Material provided Block Start

(* ===== verification/Lists.v ===== *)
(** * The list pages ([src/frontend/src/app/accounts/page.tsx],
      [src/frontend/src/app/categories/page.tsx],
      [src/frontend/src/app/transactions/page.tsx])

    The accounts and categories pages share one shape: on mount they fetch
    their collection; the delete button asks [confirm(...)] and, when the
    user agrees, sends [DELETE /{collection}/{id}] and drops the item from
    the list on success.  The generic [ListPage] section models that shape
    once; each page instantiates it.  The transactions page loads pages
    of 20 transactions: page 0 replaces the list, later pages are
    appended, and [hasMore] is [!data.last].  The renders of the three
    pages ([accounts_view], [categories_view], [transactions_view]) are
    the rows and messages their JSX shows, the balances written with
    [toLocaleString] and the transactions' dates with ['MMM d'] in the
    engine's time zone, a date [new Date] does not read making the
    whole list throw.  The transactions page is
    also followed in a browser tab: one page request at a time, and a
    failed page that Load More skips.  So are the accounts and categories
    pages, whose list request never races a delete. *)

From S2P Require Import Prelude Js JsString JsFormat JsDate Storage Async System Api Auth Dashboard.
From Stdlib Require Import PrimFloat.

Local Open Scope string_scope.

(** ** Accounts and categories *)

(** [interface Account] of the accounts page. *)
Record acct_item := AcctItem {
  ai_id : Z;
  ai_name : string;
  ai_type : string;
  ai_balanceEstimate : float;
  ai_last4 : jsstr;
}.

Material provided Block End

**What you should do:** Only the lines containing the string "collection" are needed; pull them out of the records.

**Problem solution:**
    their collection; the delete button asks [confirm(...)] and, when the
    user agrees, sends [DELETE /{collection}/{id}] and drops the item from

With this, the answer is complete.